Moving around in the beam space
One of the key features of cellular communication is mobility – this allows a mobile terminal to move around between cells while maintaining an uninterrupted connection to the network. Mobility is important in mmWave communication too and particularly so if mmWave communication is to be successful in offloading traffic from increasingly loaded sub 6 GHz carrier frequencies.
Current radio architectures used in mobile terminals for 5G-NR mmWave communication rely on analog beamforming. In analog beamforming the mobile terminal can only transmit or receive in one direction at a time. Therefore, when searching for neighbouring cells, the mobile terminal is allowed to carry out beam sweeping in which it uses up to 8 different beams for detecting signals from every possible direction around it. This translates into the neighbour cell detection time being up to 8 times longer than if the mobile terminal had been capable of receiving from multiple directions at the same time. The same principle applies to signal strength measurements on beams in the serving cell i.e. the mobile terminal is granted additional time for carrying out beam sweeping. Analog beamforming thus results in a less responsive system, where handover or beam change may take a longer time than desired and therefore may lead to reduced end-user experience (end-user throughput, latency, power consumption) and overall system performance (system throughput, capacity). Additionally, it may lead to the mobile terminal dropping the mmWave connection and falling back to sub 6 GHz where capacity is scarce.

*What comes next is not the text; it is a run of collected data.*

(** ** Character-driver registration *)

Definition chrdev_register_inner (chrdev_drivers : list (option fops))
    (maj : Z) (fops_ : fops) : list (option fops) * Z :=
  if (maj <=? 0) || (MAJORS_MAX <=? maj) then (chrdev_drivers, - EINVAL)
  else
    match chrdev_drivers !! Z.to_nat maj with
    | Some (Some cur) =>
        (chrdev_drivers, if decide (cur = fops_) then 0 else - EBUSY)
    | _ => (<[Z.to_nat maj := Some fops_]> chrdev_drivers, 0)
    end.

(** The function ends in [return maj;], converted from [unsigned] to [int]. *)
Definition chrdev_register (chrdev_drivers : list (option fops))
    (maj : Z) (fops_ : fops) : list (option fops) * Z :=
  let '(chrdev_drivers, res) := chrdev_register_inner chrdev_drivers maj fops_ in
  (chrdev_drivers, wrap_s32 maj).

(** ** Opening and closing *)

Definition file_open_dev_inner (chrdev_drivers : list (option fops))
    (file_ : file) (rdev : Z) (w : W) : W * file * Z :=
  let maj := MAJOR rdev in
  let min := MINOR rdev in
  if (maj <=? 0) || (MAJORS_MAX <=? maj) then (w, file_, - ENODEV)
  else
    match chrdev_drivers !! Z.to_nat maj with
    | Some (Some p) =>
        let file_ :=
          mk_file (mk_fstat (f_ino (f_stat file_)) DT_CHR rdev
                     (f_size (f_stat file_)))
            (f_pos file_) (Some p) (f_driver_data file_) in
        match open_dev (ops p) with
        | None => (w, file_, 0)
        | Some hook => hook file_ min w
        end
    | _ => (w, file_, - ENODEV)
    end.

Definition file_open_dev (chrdev_drivers : list (option fops))
    (rdev : Z) (w : W) : W * file * Z :=
  file_open_dev_inner chrdev_drivers file_zero rdev w.

Definition file_close (file_ : file) (w : W) : W * file * Z :=
  match f_op file_ with
  | Some p =>
      match release (ops p) with
      | Some hook => hook file_ w
      | None => (w, file_, 0)
      end
  | None => (w, file_, 0)
  end.

(** ** Reading, writing and seeking

    [dst] and [src] are taken to be non-null. *)

Definition file_write (f : file) (src : list Z) (count : Z) (w : W)
    : W * file * Z :=
  match f_op f with
  | Some p =>
      match write (ops p) with
      | Some hook =>
          if count =? 0 then (w, f, 0)
          else let '(w, off, res) := hook f src count (f_pos f) w in
               (w, set_f_pos f off, res)
      | None => (w, f, - EINVAL)
      end
  | None => (w, f, - EINVAL)
  end.

Definition file_pwrite (f : file) (src : list Z) (count off : Z) (w : W)
    : W * Z :=
  match f_op f with
  | Some p =>
      match write (ops p) with
      | Some hook =>
          if count =? 0 then (w, 0)
          else let '(w, _, res) := hook f src count off w in (w, res)
      | None => (w, - EINVAL)
      end
  | None => (w, - EINVAL)
  end.

Definition file_read (f : file) (count : Z) (w : W) : W * file * list Z * Z :=
  match f_op f with
  | Some p =>
      match read (ops p) with
      | Some hook =>
          if count =? 0 then (w, f, [], 0)
          else let '(w, dst, off, res) := hook f count (f_pos f) w in
               (w, set_f_pos f off, dst, res)
      | None => (w, f, [], - EINVAL)
      end
  | None => (w, f, [], - EINVAL)
  end.

Definition file_pread (f : file) (count off : Z) (w : W) : W * list Z * Z :=
  match f_op f with
  | Some p =>
      match read (ops p) with
      | Some hook =>
          if count =? 0 then (w, [], 0)
          else let '(w, dst, _, res) := hook f count off w in (w, dst, res)
      | None => (w, [], - EINVAL)
      end
  | None => (w, [], - EINVAL)
  end.

(** [res] is an [int] that receives the hook's [loff_t]; both have 32 bits.
    The additions are done in [loff_t] and wrap. *)
Definition file_lseek (f : file) (off whence : Z) (w : W) : W * file * Z :=
  match f_op f with
  | None => (w, f, - EINVAL)
  | Some p =>
      let '(w, f, res) :=
        match lseek (ops p) with
        | Some hook => let '(w, f, r) := hook f off whence w in (w, f, wrap_s32 r)
        | None => (w, f, 0)
        end in
      if res <? 0 then (w, f, res)
      else if whence =? SEEK_SET then (w, set_f_pos f off, res)
      else if whence =? SEEK_CUR then (w, set_f_pos f (wrap_s32 (f_pos f + off)), res)
      else if whence =? SEEK_END
      then (w, set_f_pos f (wrap_s32 (f_size (f_stat f) + off)), res)
      else (w, f, - EINVAL)
  end.

(** ** Formatted output

    [file_vprintf] formats into a stack buffer of [bufsz] bytes and loops
    until the output fits; [fuel] bounds the rounds and [None] is a loop that
    has not ended. *)
Definition DEFAULT_BUFSZ : Z := 256.

Fixpoint file_vprintf_loop (fuel : nat) (bufsz : Z) (f : file) (fmt : list Z)
    (va : list Sprintf.varg) (w : W) : option (W * file * Z) :=
  match fuel with
  | O => None
  | S fuel' =>
      let '(buf, len) :=
        Sprintf.vsnprintf (replicate (Z.to_nat bufsz) 0) 0 bufsz fmt va in
      if len <? 0 then Some (w, f, len)
      else if len <? bufsz then Some (file_write f (take (Z.to_nat len) buf) len w)
      else file_vprintf_loop fuel' (len + 1) f fmt va w
  end.

(** The second round formats the same arguments into [len + 1] bytes, so two
    rounds are all the loop can take. *)
Definition file_vprintf (f : file) (fmt : list Z) (va : list Sprintf.varg)
    (w : W) : option (W * file * Z) :=
  file_vprintf_loop 2 DEFAULT_BUFSZ f fmt va w.

Definition file_printf := file_vprintf.

End Files.

Arguments file : clear implicits.
Arguments superblock : clear implicits.
Arguments file_operations : clear implicits.
Arguments fs_operations : clear implicits.

(** ** drivers/vfs_fs.c: filesystem-driver registration *)

Section FsRegistry.
Context {fsops : Type} `{EqDecision fsops}.

Definition fs_register_inner (fs_drivers : list (option fsops))
    (fstypeid : Z) (ops : fsops) : list (option fsops) * Z :=
  if (fstypeid <=? 0) || (FSTYPES_MAX <=? fstypeid) then (fs_drivers, - EINVAL)
  else
    match fs_drivers !! Z.to_nat fstypeid with
    | Some (Some cur) => (fs_drivers, if decide (cur = ops) then 0 else - EBUSY)
    | _ => (<[Z.to_nat fstypeid := Some ops]> fs_drivers, 0)
    end.

Definition fs_register (fs_drivers : list (option fsops))
    (fstypeid : Z) (ops : fsops) : list (option fsops) * Z :=
  let '(fs_drivers, res) := fs_register_inner fs_drivers fstypeid ops in
  (fs_drivers, res).

End FsRegistry.

End Vfs.

(* ================================================================== *)
(** * drivers/chrdev/ramdisk.c                                         *)
(* ================================================================== *)

Module Ramdisk.
Import Cint Errno Vfs.

Definition RAMDISKS_MAX : Z := 4.

(** [struct ramdisk]: [addr] is an address of physical memory, [None] for
    NULL; the name is only printed. *)
Record ramdisk := mk_ramdisk {
  addr : option Z;
  rd_size : Z
}.

(** The driver's state: memory, a byte per address, and the static array
    [ramdisks]. *)
Record rd_state := mk_rd_state {
  mem : Z -> Z;
  ramdisks : list ramdisk
}.

Definition ramdisks_init : list ramdisk :=
  replicate (Z.to_nat RAMDISKS_MAX) (mk_ramdisk None 0).

(** The first slot whose [addr] is NULL, searched from slot [i]. *)
Fixpoint ramdisk_free_slot (rds : list ramdisk) (i : Z) : option Z :=
  match rds with
  | rd :: rds' =>
      match addr rd with
      | None => Some i
      | Some _ => ramdisk_free_slot rds' (i + 1)
      end
  | [] => None
  end.

Definition ramdisk_create_inner (addr_ : option Z) (size : Z) (w : rd_state)
    : rd_state * Z :=
  match addr_ with
  | None => (w, - EINVAL)
  | Some a =>
      if size =? 0 then (w, - EINVAL)
      else
        match ramdisk_free_slot (ramdisks w) 0 with
        | Some i =>
            (mk_rd_state (mem w)
               (<[Z.to_nat i := mk_ramdisk (Some a) size]> (ramdisks w)), i)
        | None => (w, - ENOMEM)
        end
  end.

Definition ramdisk_create := ramdisk_create_inner.

Section Driver.
Context {fops fsops : Type}.

Definition ramdisk_open_dev (file_ : file fops) (min : Z) (w : rd_state)
    : rd_state * file fops * Z :=
  let disk_no := min in
  match (if disk_no >=? RAMDISKS_MAX then None
         else ramdisks w !! Z.to_nat disk_no) with
  | Some (mk_ramdisk (Some _) size) =>
      let file_ := set_f_driver_data file_ (Some (Z.to_nat disk_no)) in
      (w, set_f_stat file_ (set_f_size (f_stat file_) (wrap_s32 size)), 0)
  | _ => (w, file_, - ENODEV)
  end.

(** The copy loop of [ramdisk_read]; [base] is [rd->addr].  Every round
    advances [*off] towards [f_size], so [f_size - *off] rounds are all it
    can take, and with none left the loop test has just failed. *)
Fixpoint ramdisk_read_loop (fuel : nat) (mem_ : Z -> Z) (base size count : Z)
    (i off : Z) (dst : list Z) : list Z * Z * Z :=
  match fuel with
  | O => (dst, off, i)
  | S fuel' =>
      if (i <? count) && (off <? size)
      then ramdisk_read_loop fuel' mem_ base size count (i + 1) (off + 1)
             (dst ++ [wrap_u8 (mem_ (base + off))])
      else (dst, off, i)
  end.

(** [rd->addr] of the ramdisk the file was opened on. *)
Definition rd_base (f : file fops) (w : rd_state) : Z :=
  default 0 (f_driver_data f ≫= fun i => ramdisks w !! i ≫= addr).

Definition ramdisk_read (f : file fops) (count off : Z) (w : rd_state)
    : rd_state * list Z * Z * Z :=
  let off := if off <? 0 then 0 else off in
  if off >=? f_size (f_stat f) then (w, [], off, 0)
  else
    let '(dst, off, i) :=
      ramdisk_read_loop (Z.to_nat (f_size (f_stat f) - off)) (mem w)
        (rd_base f w) (f_size (f_stat f)) count 0 off [] in
    (w, dst, off, wrap_s32 i).

Definition ramdisk_ops : file_operations rd_state fops fsops :=
  mk_file_operations (Some ramdisk_open_dev) None None (Some ramdisk_read) None None.

End Driver.

(** The bytes of memory at the offsets [off], ..., [off + n - 1] from
    [base]. *)
Definition bytes_at (mem_ : Z -> Z) (base off n : Z) : list Z :=
  map (fun k => Cint.wrap_u8 (mem_ (base + k))) (seqZ off n).

End Ramdisk.

(* ================================================================== *)
(** * drivers/chrdev/serial.c                                          *)
(* ================================================================== *)

Module Serial.
Import Cint Errno Vfs.

Definition SRL_ICRNL : Z := 1.
Definition SRL_OCRNL : Z := 2.

Definition POFF_DATA : Z := 0.
Definition POFF_MODEMCTL : Z := 4.
Definition POFF_LINESTAT : Z := 5.
Definition LS_DR : Z := 1.
Definition LS_THRE : Z := 32.
Definition MC_DTR : Z := 1.
Definition MC_RTS : Z := 2.
Definition MC_OUT1 : Z := 4.
Definition MC_OUT2 : Z := 8.
Definition MC_LOOP : Z := 16.

(** [PORT_NOS], by index. *)
Definition PORT_NOS : list Z := [1016; 760].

In contrast, digital beamforming allows the mobile terminal to receive from any direction without first having to conduct beam sweeping, and further, to receive from more than one direction at a time, if needed. Therefore, digital beamforming results in a far more responsive system than when analog beamforming is used, leading to better end-user experience and stronger overall system performance by the mobile terminal being connected to the best cell and the best beam at any given time.
BeammWave’s mobility algorithms utilise the above mentioned beam scanning and beam tracking advantages, along with a digital beamforming architecture, to thereby enable a robust mobility operation for mmWave communication.